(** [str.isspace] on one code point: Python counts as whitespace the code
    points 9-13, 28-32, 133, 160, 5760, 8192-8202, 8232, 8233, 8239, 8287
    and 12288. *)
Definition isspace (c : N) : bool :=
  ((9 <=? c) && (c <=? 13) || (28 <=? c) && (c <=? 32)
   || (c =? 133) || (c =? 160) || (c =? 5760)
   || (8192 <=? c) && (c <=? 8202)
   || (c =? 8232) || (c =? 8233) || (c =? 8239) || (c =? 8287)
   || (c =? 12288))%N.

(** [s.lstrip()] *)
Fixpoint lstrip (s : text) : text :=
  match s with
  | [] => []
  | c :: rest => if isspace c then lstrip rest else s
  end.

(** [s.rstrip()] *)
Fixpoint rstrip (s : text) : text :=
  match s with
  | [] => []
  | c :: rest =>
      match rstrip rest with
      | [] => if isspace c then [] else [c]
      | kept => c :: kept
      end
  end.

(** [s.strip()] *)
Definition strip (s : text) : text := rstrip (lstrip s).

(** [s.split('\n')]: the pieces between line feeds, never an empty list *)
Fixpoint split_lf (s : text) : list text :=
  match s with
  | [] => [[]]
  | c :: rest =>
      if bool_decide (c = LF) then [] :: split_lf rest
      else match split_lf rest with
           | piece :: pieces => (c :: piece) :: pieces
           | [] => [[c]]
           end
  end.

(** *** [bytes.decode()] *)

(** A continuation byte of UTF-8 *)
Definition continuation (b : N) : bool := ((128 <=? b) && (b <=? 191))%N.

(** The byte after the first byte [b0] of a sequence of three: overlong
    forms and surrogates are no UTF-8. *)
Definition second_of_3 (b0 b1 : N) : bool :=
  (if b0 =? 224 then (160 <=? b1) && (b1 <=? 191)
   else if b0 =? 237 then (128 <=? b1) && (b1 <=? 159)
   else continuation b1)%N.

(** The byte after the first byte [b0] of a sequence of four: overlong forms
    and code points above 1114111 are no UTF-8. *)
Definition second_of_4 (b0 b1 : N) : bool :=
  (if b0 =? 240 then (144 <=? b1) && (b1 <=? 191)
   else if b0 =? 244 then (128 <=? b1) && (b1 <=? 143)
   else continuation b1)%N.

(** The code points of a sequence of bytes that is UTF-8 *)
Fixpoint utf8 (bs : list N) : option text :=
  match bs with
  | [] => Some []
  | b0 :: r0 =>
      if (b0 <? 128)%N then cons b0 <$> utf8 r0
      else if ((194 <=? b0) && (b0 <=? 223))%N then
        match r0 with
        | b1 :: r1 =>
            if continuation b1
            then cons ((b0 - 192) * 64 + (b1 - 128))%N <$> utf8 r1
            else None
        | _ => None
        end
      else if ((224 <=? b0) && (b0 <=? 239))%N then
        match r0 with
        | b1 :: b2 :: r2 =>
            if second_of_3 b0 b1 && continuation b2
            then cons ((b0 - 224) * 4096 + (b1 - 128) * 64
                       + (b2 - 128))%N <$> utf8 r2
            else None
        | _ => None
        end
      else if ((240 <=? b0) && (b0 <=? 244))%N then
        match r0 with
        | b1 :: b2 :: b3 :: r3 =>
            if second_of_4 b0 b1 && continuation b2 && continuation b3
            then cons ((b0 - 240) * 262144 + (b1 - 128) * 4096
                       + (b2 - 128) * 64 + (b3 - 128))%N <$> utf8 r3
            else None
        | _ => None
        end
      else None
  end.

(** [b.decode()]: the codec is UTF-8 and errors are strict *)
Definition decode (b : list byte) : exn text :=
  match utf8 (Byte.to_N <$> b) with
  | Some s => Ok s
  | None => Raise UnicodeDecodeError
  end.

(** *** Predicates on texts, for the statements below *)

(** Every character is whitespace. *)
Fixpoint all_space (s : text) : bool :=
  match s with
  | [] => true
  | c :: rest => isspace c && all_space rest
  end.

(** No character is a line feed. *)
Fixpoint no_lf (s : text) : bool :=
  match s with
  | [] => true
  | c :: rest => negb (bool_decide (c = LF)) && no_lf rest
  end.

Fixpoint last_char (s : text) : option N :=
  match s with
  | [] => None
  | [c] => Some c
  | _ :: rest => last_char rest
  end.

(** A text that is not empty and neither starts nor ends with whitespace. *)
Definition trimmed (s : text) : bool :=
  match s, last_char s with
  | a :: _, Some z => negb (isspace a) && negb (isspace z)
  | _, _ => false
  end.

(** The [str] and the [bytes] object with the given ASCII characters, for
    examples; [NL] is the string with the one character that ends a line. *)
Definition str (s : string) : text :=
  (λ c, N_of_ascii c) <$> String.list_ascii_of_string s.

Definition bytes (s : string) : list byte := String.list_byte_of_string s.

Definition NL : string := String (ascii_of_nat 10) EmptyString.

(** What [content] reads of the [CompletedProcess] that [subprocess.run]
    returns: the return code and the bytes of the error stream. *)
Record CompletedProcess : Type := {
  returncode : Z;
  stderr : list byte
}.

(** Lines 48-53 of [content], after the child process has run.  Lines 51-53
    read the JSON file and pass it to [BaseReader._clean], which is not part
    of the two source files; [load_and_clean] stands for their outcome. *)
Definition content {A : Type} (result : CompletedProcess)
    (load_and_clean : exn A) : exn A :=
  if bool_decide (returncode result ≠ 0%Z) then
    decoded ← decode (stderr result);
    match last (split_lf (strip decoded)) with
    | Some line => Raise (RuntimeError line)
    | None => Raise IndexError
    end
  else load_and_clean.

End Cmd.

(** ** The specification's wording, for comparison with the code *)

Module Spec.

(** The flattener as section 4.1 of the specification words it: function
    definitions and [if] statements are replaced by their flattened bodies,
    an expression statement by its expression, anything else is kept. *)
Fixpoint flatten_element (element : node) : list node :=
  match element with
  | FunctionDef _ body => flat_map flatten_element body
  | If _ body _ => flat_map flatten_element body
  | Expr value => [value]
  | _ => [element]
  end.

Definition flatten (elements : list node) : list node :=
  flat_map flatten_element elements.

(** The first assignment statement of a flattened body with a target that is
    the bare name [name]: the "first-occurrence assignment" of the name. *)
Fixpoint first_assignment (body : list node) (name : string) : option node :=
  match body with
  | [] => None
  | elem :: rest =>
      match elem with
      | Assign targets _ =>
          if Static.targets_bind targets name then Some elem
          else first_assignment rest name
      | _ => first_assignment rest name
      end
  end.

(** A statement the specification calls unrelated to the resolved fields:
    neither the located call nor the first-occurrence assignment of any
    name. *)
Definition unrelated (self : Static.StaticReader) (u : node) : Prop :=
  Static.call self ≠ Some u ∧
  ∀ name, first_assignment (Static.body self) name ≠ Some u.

◆ ◆ ◆ ◆ ◆

- [Work to complete]
Restate the entries above. Match them exactly.

- [Response to the task]
(** [str.isspace] on one code point: Python counts as whitespace the code
    points 9-13, 28-32, 133, 160, 5760, 8192-8202, 8232, 8233, 8239, 8287
    and 12288. *)
Definition isspace (c : N) : bool :=
  ((9 <=? c) && (c <=? 13) || (28 <=? c) && (c <=? 32)
   || (c =? 133) || (c =? 160) || (c =? 5760)
   || (8192 <=? c) && (c <=? 8202)
   || (c =? 8232) || (c =? 8233) || (c =? 8239) || (c =? 8287)
   || (c =? 12288))%N.

(** [s.lstrip()] *)
Fixpoint lstrip (s : text) : text :=
  match s with
  | [] => []
  | c :: rest => if isspace c then lstrip rest else s
  end.

(** [s.rstrip()] *)
Fixpoint rstrip (s : text) : text :=
  match s with
  | [] => []
  | c :: rest =>
      match rstrip rest with
      | [] => if isspace c then [] else [c]
      | kept => c :: kept
      end
  end.

(** [s.strip()] *)
Definition strip (s : text) : text := rstrip (lstrip s).

(** [s.split('\n')]: the pieces between line feeds, never an empty list *)
Fixpoint split_lf (s : text) : list text :=
  match s with
  | [] => [[]]
  | c :: rest =>
      if bool_decide (c = LF) then [] :: split_lf rest
      else match split_lf rest with
           | piece :: pieces => (c :: piece) :: pieces
           | [] => [[c]]
           end
  end.

(** *** [bytes.decode()] *)

(** A continuation byte of UTF-8 *)
Definition continuation (b : N) : bool := ((128 <=? b) && (b <=? 191))%N.

(** The byte after the first byte [b0] of a sequence of three: overlong
    forms and surrogates are no UTF-8. *)
Definition second_of_3 (b0 b1 : N) : bool :=
  (if b0 =? 224 then (160 <=? b1) && (b1 <=? 191)
   else if b0 =? 237 then (128 <=? b1) && (b1 <=? 159)
   else continuation b1)%N.

(** The byte after the first byte [b0] of a sequence of four: overlong forms
    and code points above 1114111 are no UTF-8. *)
Definition second_of_4 (b0 b1 : N) : bool :=
  (if b0 =? 240 then (144 <=? b1) && (b1 <=? 191)
   else if b0 =? 244 then (128 <=? b1) && (b1 <=? 143)
   else continuation b1)%N.

(** The code points of a sequence of bytes that is UTF-8 *)
Fixpoint utf8 (bs : list N) : option text :=
  match bs with
  | [] => Some []
  | b0 :: r0 =>
      if (b0 <? 128)%N then cons b0 <$> utf8 r0
      else if ((194 <=? b0) && (b0 <=? 223))%N then
        match r0 with
        | b1 :: r1 =>
            if continuation b1
            then cons ((b0 - 192) * 64 + (b1 - 128))%N <$> utf8 r1
            else None
        | _ => None
        end
      else if ((224 <=? b0) && (b0 <=? 239))%N then
        match r0 with
        | b1 :: b2 :: r2 =>
            if second_of_3 b0 b1 && continuation b2
            then cons ((b0 - 224) * 4096 + (b1 - 128) * 64
                       + (b2 - 128))%N <$> utf8 r2
            else None
        | _ => None
        end
      else if ((240 <=? b0) && (b0 <=? 244))%N then
        match r0 with
        | b1 :: b2 :: b3 :: r3 =>
            if second_of_4 b0 b1 && continuation b2 && continuation b3
            then cons ((b0 - 240) * 262144 + (b1 - 128) * 4096
                       + (b2 - 128) * 64 + (b3 - 128))%N <$> utf8 r3
            else None
        | _ => None
        end
      else None
  end.

(** [b.decode()]: the codec is UTF-8 and errors are strict *)
Definition decode (b : list byte) : exn text :=
  match utf8 (Byte.to_N <$> b) with
  | Some s => Ok s
  | None => Raise UnicodeDecodeError
  end.

(** *** Predicates on texts, for the statements below *)

(** Every character is whitespace. *)
Fixpoint all_space (s : text) : bool :=
  match s with
  | [] => true
  | c :: rest => isspace c && all_space rest
  end.

(** No character is a line feed. *)
Fixpoint no_lf (s : text) : bool :=
  match s with
  | [] => true
  | c :: rest => negb (bool_decide (c = LF)) && no_lf rest
  end.

Fixpoint last_char (s : text) : option N :=
  match s with
  | [] => None
  | [c] => Some c
  | _ :: rest => last_char rest
  end.

(** A text that is not empty and neither starts nor ends with whitespace. *)
Definition trimmed (s : text) : bool :=
  match s, last_char s with
  | a :: _, Some z => negb (isspace a) && negb (isspace z)
  | _, _ => false
  end.

(** The [str] and the [bytes] object with the given ASCII characters, for
    examples; [NL] is the string with the one character that ends a line. *)
Definition str (s : string) : text :=
  (λ c, N_of_ascii c) <$> String.list_ascii_of_string s.

Definition bytes (s : string) : list byte := String.list_byte_of_string s.

Definition NL : string := String (ascii_of_nat 10) EmptyString.

(** What [content] reads of the [CompletedProcess] that [subprocess.run]
    returns: the return code and the bytes of the error stream. *)
Record CompletedProcess : Type := {
  returncode : Z;
  stderr : list byte
}.

(** Lines 48-53 of [content], after the child process has run.  Lines 51-53
    read the JSON file and pass it to [BaseReader._clean], which is not part
    of the two source files; [load_and_clean] stands for their outcome. *)
Definition content {A : Type} (result : CompletedProcess)
    (load_and_clean : exn A) : exn A :=
  if bool_decide (returncode result ≠ 0%Z) then
    decoded ← decode (stderr result);
    match last (split_lf (strip decoded)) with
    | Some line => Raise (RuntimeError line)
    | None => Raise IndexError
    end
  else load_and_clean.

End Cmd.

(** ** The specification's wording, for comparison with the code *)

Module Spec.

(** The flattener as section 4.1 of the specification words it: function
    definitions and [if] statements are replaced by their flattened bodies,
    an expression statement by its expression, anything else is kept. *)
Fixpoint flatten_element (element : node) : list node :=
  match element with
  | FunctionDef _ body => flat_map flatten_element body
  | If _ body _ => flat_map flatten_element body
  | Expr value => [value]
  | _ => [element]
  end.

Definition flatten (elements : list node) : list node :=
  flat_map flatten_element elements.

(** The first assignment statement of a flattened body with a target that is
    the bare name [name]: the "first-occurrence assignment" of the name. *)
Fixpoint first_assignment (body : list node) (name : string) : option node :=
  match body with
  | [] => None
  | elem :: rest =>
      match elem with
      | Assign targets _ =>
          if Static.targets_bind targets name then Some elem
          else first_assignment rest name
      | _ => first_assignment rest name
      end
  end.

(** A statement the specification calls unrelated to the resolved fields:
    neither the located call nor the first-occurrence assignment of any
    name. *)
Definition unrelated (self : Static.StaticReader) (u : node) : Prop :=
  Static.call self ≠ Some u ∧
  ∀ name, first_assignment (Static.body self) name ≠ Some u.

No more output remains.